THE TASK =
Copy each line of the records below, from the first through the one that contains "(Ok AlreadyRunning), w)", exactly as written.

EXTRACTED ENTRIES =

(* ===== verification/PipeListener.v ===== *)
(** * Binding a named pipe (src/local/windows_socket.rs)

    A bind that meets a listener still closing is repeated a few times; one that
    meets a live listener of the same user is lost. The listeners, the probe and
    the clock are the environment's. *)
From S2P Require Import Prelude.

Definition ERROR_ACCESS_DENIED : Z := 5.
Definition ERROR_PIPE_BUSY : Z := 231.

Definition CLOSING_PIPE_BACKOFF : list Z := [from_millis 25; from_millis 50; from_millis 100; from_millis 200].

Inductive Next := Contended | Retry (pause : Z) | Fails.
Inductive Bound (L : Type) := Won (listener : L) | AlreadyRunning.
Arguments Won {L} listener.
Arguments AlreadyRunning {L}.

Definition next_step (k : ErrorKind) (code : option Z) (peer_answered : bool) (retries_used : nat) : Next :=
  if bool_decide (k = AddrInUse) || bool_decide (code = Some ERROR_PIPE_BUSY) then Contended else
  if negb (bool_decide (code = Some ERROR_ACCESS_DENIED)) then Fails else
  if peer_answered then Contended else
  match CLOSING_PIPE_BACKOFF !! retries_used with Some pause => Retry pause | None => Fails end.

Section code.
Context {L W : Type} `{Clock W}.
(** [create] is [options] and the listener's creation, and [probe] connects and
    asks whether the peer runs as this user. *)
Context (create : W → io_result L * W) (probe : W → bool * W).

(** [live_same_user_peer], asked only after a denial. *)
Definition peer_answered (e : io_error) (w : W) : bool * W :=
  if decide (raw_os_error e = Some ERROR_ACCESS_DENIED) then probe w else (false, w).

(** The loop of [bind] and of [acquire_tokio], cut off after [passes]. *)
Fixpoint bind_from (passes retries_used : nat) (w : W) : option (io_result (Bound L)) * W :=
  match passes with
  | O => (None, w)
  | S passes =>
      match create w with
      | (Ok listener, w) => (Some (Ok (Won listener)), w)
      | (Err e, w) =>
          let '(answered, w) := peer_answered e w in
          match next_step (kind e) (raw_os_error e) answered retries_used with
          | Contended => (Some (Ok AlreadyRunning), w)
          | Retry pause => bind_from passes (S retries_used) (sleep pause w)
          | Fails => (Some (Err e), w)
          end
      end
  end.

Definition bind (passes : nat) (w : W) : option (io_result (Bound L)) * W := bind_from passes 0 w.

(** [acquire]: the name and the descriptor are checked first. *)
Definition acquire (options : W → io_result unit * W) (passes : nat) (w : W) : option (io_result (Bound L)) * W :=
  match options w with
  | (Err e, w) => (Some (Err e), w)
  | (Ok _, w) => bind passes w
  end.

(** [acquire_tokio] is the same loop; its sleeps and its probe do not hold a worker
    of the runtime, and a probe that cannot be joined answers no. *)
Definition acquire_tokio (options : W → io_result unit * W) (passes : nat) (w : W) : option (io_result (Bound L)) * W :=
  match options w with
  | (Err e, w) => (Some (Err e), w)
  | (Ok _, w) => bind_from passes 0 w
  end.
End code.

Section proofs.
Context {L W : Type} `{CL : ClockLaws W}.
Context (create : W → io_result L * W) (probe : W → bool * W).
Hypothesis create_mono : ∀ w, time w ≤ time (create w).2.
Hypothesis probe_mono : ∀ w, time w ≤ time (probe w).2.

(** The pauses from the [n]-th on. *)
Definition pauses_from (n : nat) : Z := foldr Z.add 0 (drop n CLOSING_PIPE_BACKOFF).

Definition bound_means (start : Z) (r : io_result (Bound L)) (w' : W) : Prop :=
  match r with
  | Ok (Won l) => ∃ v, create v = (Ok l, w')
  | Ok AlreadyRunning =>
      ∃ v e v', create v = (Err e, v') ∧
        ((kind e = AddrInUse ∨ raw_os_error e = Some ERROR_PIPE_BUSY) ∨
         raw_os_error e = Some ERROR_ACCESS_DENIED ∧ probe v' = (true, w'))
  | Err e =>
      ∃ v v', create v = (Err e, v') ∧ kind e ≠ AddrInUse ∧ raw_os_error e ≠ Some ERROR_PIPE_BUSY ∧
        (raw_os_error e = Some ERROR_ACCESS_DENIED → probe v' = (false, w') ∧ start ≤ time w')
  end.

Lemma bind_from_ends passes n w :
  (length CLOSING_PIPE_BACKOFF < n + passes)%nat → (n ≤ length CLOSING_PIPE_BACKOFF)%nat →
  ∃ r w', bind_from create probe passes n w = (Some r, w') ∧ bound_means (time w + pauses_from n) r w'.
Proof using create_mono probe_mono.
  revert n w. induction passes as [|passes IH]; intros n w Hn Hle; [lia|]. simpl.
  pose proof (create_mono w) as Hc. destruct (create w) as [[l|e] w1] eqn:Ec; simpl in Hc; [do 2 eexists; split; [done|]; simpl; by eauto|].
  unfold peer_answered, next_step.
  destruct (bool_decide (kind e = AddrInUse) || _) eqn:Ek.
  { destruct (if decide _ then probe w1 else _) as [b w2]. do 2 eexists. split; [done|]. exists w, e, w1. split; [done|]. left.
    bools. destruct Ek; bools; auto. }
  bools. case_decide as Hd.
  2: { rewrite (bool_decide_eq_false_2 _ Hd). simpl. do 2 eexists. split; [done|]. exists w, w1. by split_and!. }
  rewrite (bool_decide_eq_true_2 _ Hd). simpl. pose proof (probe_mono w1) as Hp.
  destruct (probe w1) as [b w2] eqn:Ep; simpl in Hp. destruct b.
  { do 2 eexists. split; [done|]. exists w, e, w1. eauto. }
  destruct (CLOSING_PIPE_BACKOFF !! n) as [pause|] eqn:El.
  - destruct (IH (S n) (sleep pause w2)) as (r & w' & -> & Hr); [lia|by apply lookup_lt_Some in El; lia|].
    do 2 eexists. split; [done|]. destruct r as [[]|]; [done..|]. destruct Hr as (v & v' & ? & ? & ? & Ht). exists v, v'. split_and!; try done.
    intros Hde. destruct (Ht Hde) as [? Ht']. split; [done|]. pose proof (sleep_lasts pause w2).
    unfold pauses_from in *. rewrite (drop_S _ _ _ El). cbn [foldr]. lia.
  - apply lookup_ge_None in El. do 2 eexists. split; [done|]. exists w, w1. split_and!; try done. intros _. split; [done|].
    unfold pauses_from. rewrite drop_ge by done. simpl. lia.
Qed.
End proofs.

(** Binding a pipe rides out a listener that is closing. [acquire] returns after
    at most five attempts. It reports a listener only if it made one; another
    owner only if the system said that the name is taken, or denied it while a live
    listener of this user answered; and any other error as it came, a denial only
    after five of them with nobody answering, over the 375 milliseconds that it
    waits between them. *)
Theorem a_closing_listener_is_waited_for {L W} `{CL : ClockLaws W} (create : W → io_result L * W) (probe : W → bool * W)
    (options : W → io_result unit * W) (passes : nat) (w : W) :
  (∀ w, time w ≤ time (create w).2) → (∀ w, time w ≤ time (probe w).2) → (∀ w, time w ≤ time (options w).2) →
  (4 < passes)%nat →
  ∃ r w', acquire create probe options passes w = (Some r, w') ∧
    ((∃ e, r = Err e ∧ options w = (Err e, w')) ∨ bound_means create probe (time w + from_millis 375) r w').
Proof.
  intros Hc Hp Ho Hn. unfold acquire, bind. specialize (Ho w). destruct (options w) as [[[]|e] w1]; simpl in Ho; [|by eauto 10].
  destruct (bind_from_ends create probe Hc Hp passes 0 w1) as (r & w' & -> & Hr); [simpl; lia|simpl; lia|].
  do 2 eexists. split; [done|]. right. destruct r as [[]|]; [done..|]. destruct Hr as (v & v' & ? & ? & ? & Ht). exists v, v'. split_and!; try done.
  intros Hde. destruct (Ht Hde) as [? Ht']. split; [done|]. assert (pauses_from 0 = from_millis 375) as Hs by reflexivity. lia.
Qed.

(** A name that stays denied. *)
Lemma a_closing_listener_is_waited_for_witness :
  let denied := IoError PermissionDenied (Some 5) "" in
  let create := next_answer (Err denied : io_result unit) in
  ∃ w', acquire create (λ w, (false, w)) (λ w, (Ok tt, w)) 5 (MkSim 0 []) = (Some (Err denied), w') ∧
    bound_means create (λ w, (false, w)) (from_millis 375) (Err denied) w'.
Proof.
  intros denied create.
  destruct (a_closing_listener_is_waited_for create (λ w, (false, w)) (λ w, (Ok tt, w)) 5 (MkSim 0 [])) as (r & w' & E & Hr);
    [intros; apply next_answer_time|intros; simpl; lia|intros; simpl; lia|lia|].
  exists w'. assert (r = Err denied) as -> by (vm_compute in E; by injection E as <- _). split; [exact E|].
  destruct Hr as [(e & _ & [=])|Hr]. exact Hr.
Defined.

OUTPUT =
(* ===== verification/PipeListener.v ===== *)
(** * Binding a named pipe (src/local/windows_socket.rs)

    A bind that meets a listener still closing is repeated a few times; one that
    meets a live listener of the same user is lost. The listeners, the probe and
    the clock are the environment's. *)
From S2P Require Import Prelude.

Definition ERROR_ACCESS_DENIED : Z := 5.
Definition ERROR_PIPE_BUSY : Z := 231.

Definition CLOSING_PIPE_BACKOFF : list Z := [from_millis 25; from_millis 50; from_millis 100; from_millis 200].

Inductive Next := Contended | Retry (pause : Z) | Fails.
Inductive Bound (L : Type) := Won (listener : L) | AlreadyRunning.
Arguments Won {L} listener.
Arguments AlreadyRunning {L}.

Definition next_step (k : ErrorKind) (code : option Z) (peer_answered : bool) (retries_used : nat) : Next :=
  if bool_decide (k = AddrInUse) || bool_decide (code = Some ERROR_PIPE_BUSY) then Contended else
  if negb (bool_decide (code = Some ERROR_ACCESS_DENIED)) then Fails else
  if peer_answered then Contended else
  match CLOSING_PIPE_BACKOFF !! retries_used with Some pause => Retry pause | None => Fails end.

Section code.
Context {L W : Type} `{Clock W}.
(** [create] is [options] and the listener's creation, and [probe] connects and
    asks whether the peer runs as this user. *)
Context (create : W → io_result L * W) (probe : W → bool * W).

(** [live_same_user_peer], asked only after a denial. *)
Definition peer_answered (e : io_error) (w : W) : bool * W :=
  if decide (raw_os_error e = Some ERROR_ACCESS_DENIED) then probe w else (false, w).

(** The loop of [bind] and of [acquire_tokio], cut off after [passes]. *)
Fixpoint bind_from (passes retries_used : nat) (w : W) : option (io_result (Bound L)) * W :=
  match passes with
  | O => (None, w)
  | S passes =>
      match create w with
      | (Ok listener, w) => (Some (Ok (Won listener)), w)
      | (Err e, w) =>
          let '(answered, w) := peer_answered e w in
          match next_step (kind e) (raw_os_error e) answered retries_used with
          | Contended => (Some (Ok AlreadyRunning), w)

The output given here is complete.